What lines below contain the word "EINTRINSIC"? Please pull each one out.

Items from a data source:
⁂
Definition setAllowUserInteraction (v : bool) (e : t) : t :=
  mk (_sLoggingFile e) (_sfmdataInterFileExtension e) (_sfmdataInterFilter e)
     v (_userInitialImagePair e) (_camType e)
     (_minInputTrackLength e) (_minTrackLength e) (_minPointsPerPose e)
     (_featuresPerView e) (_pairwiseMatches e)
     (_pyramidBase e) (_pyramidDepth e) (_pyramidWeights e) (_pyramidThreshold e).

Definition setMinInputTrackLength (minInputTrackLength : Z) (e : t) : t :=
  mk (_sLoggingFile e) (_sfmdataInterFileExtension e) (_sfmdataInterFilter e)
     (_userInteraction e) (_userInitialImagePair e) (_camType e)
     minInputTrackLength (_minTrackLength e) (_minPointsPerPose e)
     (_featuresPerView e) (_pairwiseMatches e)
     (_pyramidBase e) (_pyramidDepth e) (_pyramidWeights e) (_pyramidThreshold e).

Definition setMinTrackLength (minTrackLength : Z) (e : t) : t :=
  mk (_sLoggingFile e) (_sfmdataInterFileExtension e) (_sfmdataInterFilter e)
     (_userInteraction e) (_userInitialImagePair e) (_camType e)
     (_minInputTrackLength e) minTrackLength (_minPointsPerPose e)
     (_featuresPerView e) (_pairwiseMatches e)
     (_pyramidBase e) (_pyramidDepth e) (_pyramidWeights e) (_pyramidThreshold e).

(** A call of one of the inline setters, with its argument. *)
Inductive Setter :=
  | CallSetFeatures (p : Ptr)
  | CallSetMatches (p : Ptr)
  | CallSetInitialPair (p : Pair)
  | CallSetUnknownCameraType (c : EINTRINSIC)
  | CallSetSfmdataInterFileExtension (s : string)
  | CallSetAllowUserInteraction (b : bool)
  | CallSetMinInputTrackLength (n : Z)
  | CallSetMinTrackLength (n : Z).

Definition call (c : Setter) : t → t :=
  match c with
  | CallSetFeatures p => setFeatures p
  | CallSetMatches p => setMatches p
  | CallSetInitialPair p => setInitialPair p
  | CallSetUnknownCameraType c => SetUnknownCameraType c
  | CallSetSfmdataInterFileExtension s => setSfmdataInterFileExtension s
  | CallSetAllowUserInteraction b => setAllowUserInteraction b
  | CallSetMinInputTrackLength n => setMinInputTrackLength n
  | CallSetMinTrackLength n => setMinTrackLength n
  end.

(** The configuration options that the specification lists as recognised;
    the snapshot option is split into the file format and the scene
    fields, which are two members of the class. *)
Inductive ConfigOption :=
  | OptInitialPair
  | OptUnknownCameraType
  | OptMinInputTrackLength
  | OptMinTrackLength
  | OptMinPointsPerPose
  | OptUserInteraction
  | OptSnapshotFormat
  | OptSnapshotFields.

Definition optionValue (o : ConfigOption) : Type :=
  match o with
  | OptInitialPair => Pair
  | OptUnknownCameraType => EINTRINSIC
  | OptMinInputTrackLength => Z
  | OptMinTrackLength => Z
  | OptMinPointsPerPose => Z
  | OptUserInteraction => bool
  | OptSnapshotFormat => string
  | OptSnapshotFields => list ESfM_Flag
  end.

(** The member that stores an option. *)
Definition readOption (o : ConfigOption) (e : t) : optionValue o :=
  match o with
  | OptInitialPair => _userInitialImagePair e
  | OptUnknownCameraType => _camType e
  | OptMinInputTrackLength => _minInputTrackLength e
  | OptMinTrackLength => _minTrackLength e
  | OptMinPointsPerPose => _minPointsPerPose e
  | OptUserInteraction => _userInteraction e
  | OptSnapshotFormat => _sfmdataInterFileExtension e
  | OptSnapshotFields => _sfmdataInterFilter e
  end.

(** An option can be set by the caller when, whatever the engine and the
    wanted value, some setter call stores that value. *)
Definition settable (o : ConfigOption) : Prop :=
  ∀ (e : t) (v : optionValue o), ∃ c : Setter, readOption o (call c e) = v.

(** The options that have a setter. *)
Definition hasSetter (o : ConfigOption) : bool :=
  match o with
  | OptMinPointsPerPose | OptSnapshotFields => false
  | _ => true
  end.

(** The public member functions that are defined out of line and are not
    [const]: their bodies are not in the header. *)
Inductive Method :=
  | CallProcess
  | CallRobustResectionOfImages (viewIds : list nat)
  | CallInitLandmarkTracks
  | CallMakeInitialPair3D (initialPair : Pair).

(** A call through the public interface. *)
Inductive PublicCall :=
  | Inline (c : Setter)
  | OutOfLine (m : Method).

(** The effect of a public call, given the effect of the out-of-line
    member functions. *)
Definition perform (outOfLine : Method → t → t) (c : PublicCall) (e : t) : t :=
  match c with
  | Inline s => call s e
  | OutOfLine m => outOfLine m e
  end.

(** [_pyramidBase] and [_pyramidDepth] are declared [const int]: no member
    function can assign them. *)
Definition respectsConst (outOfLine : Method → t → t) : Prop :=
  ∀ m e, _pyramidBase (outOfLine m e) = _pyramidBase e ∧
         _pyramidDepth (outOfLine m e) = _pyramidDepth e.

End Engine.

(** ** Tracks and the pyramid cache *)

(** Modelled from the spec: the container types [track::TracksMap],
    [track::TracksPerView] and [track::TracksPyramidPerView] of the
    members below are declared in a header that is missing.  The
    temporary data of the engine that the view selection reads:
    [_map_tracks] (track id, then view id, then feature id),
    [_map_tracksPerView] (view id, then the track ids of the view) and
    [_map_featsPyramidPerView], read as the cell index stored for a view,
    a track and a pyramid level.  [intrinsicsReconstructed] stands for
    the scene's record of which views have known intrinsics. *)
Record EngineData := {
  _map_tracks : gmap nat (gmap nat nat);
  _map_tracksPerView : gmap nat (list nat);
  _map_featsPyramidPerView : nat → nat → nat → nat;
  intrinsicsReconstructed : nat → bool
}.

(** [ViewConnectionScore]:
    <ImageId, NbPutativeCommonPoint, score, isIntrinsicsReconstructed>. *)
Abbreviation ViewConnectionScore := (nat * nat * Z * bool)%type (only parsing).

Definition vcsViewId (s : ViewConnectionScore) : nat := s.1.1.1.
Definition vcsCommonPoints (s : ViewConnectionScore) : nat := s.1.1.2.
Definition vcsScore (s : ViewConnectionScore) : Z := s.1.2.
Definition vcsIntrinsics (s : ViewConnectionScore) : bool := s.2.

(** ** Pyramid scoring *)

Module Pyramid.

(** Modelled from the spec: the body of [computeImageScore] is missing.
    [weight[level]]: the entry of [_pyramidWeights] for a level. *)
Definition weight (e : Engine.t) (level : nat) : Z :=
  default 0 (Engine._pyramidWeights e !! level).

(** Modelled from the spec: the body of [computeImageScore] is missing.
    The [_pyramidDepth] levels of the pyramid, from level 0 (the whole
    image). *)
Definition levels (e : Engine.t) : list nat :=
  seq 0 (Z.to_nat (Engine._pyramidDepth e)).

(** Modelled from the spec: the body of [computeImageScore] is missing.
    One observation lands in [cell]: it contributes the level's weight
    only while the running count of its cell is below the threshold, and
    the running count of the cell is advanced.  The accumulator is the
    running counts per cell and the score so far. *)
Definition countObservation (w threshold : Z)
    (acc : gmap nat Z * Z) (cell : nat) : gmap nat Z * Z :=
  let running := default 0 (acc.1 !! cell) in
  (<[cell := running + 1]> acc.1,
   if bool_decide (running < threshold) then acc.2 + w else acc.2).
⁂
OUTPUT FOR THIS TASK ▸
  | CallSetUnknownCameraType (c : EINTRINSIC)
  | OptUnknownCameraType => EINTRINSIC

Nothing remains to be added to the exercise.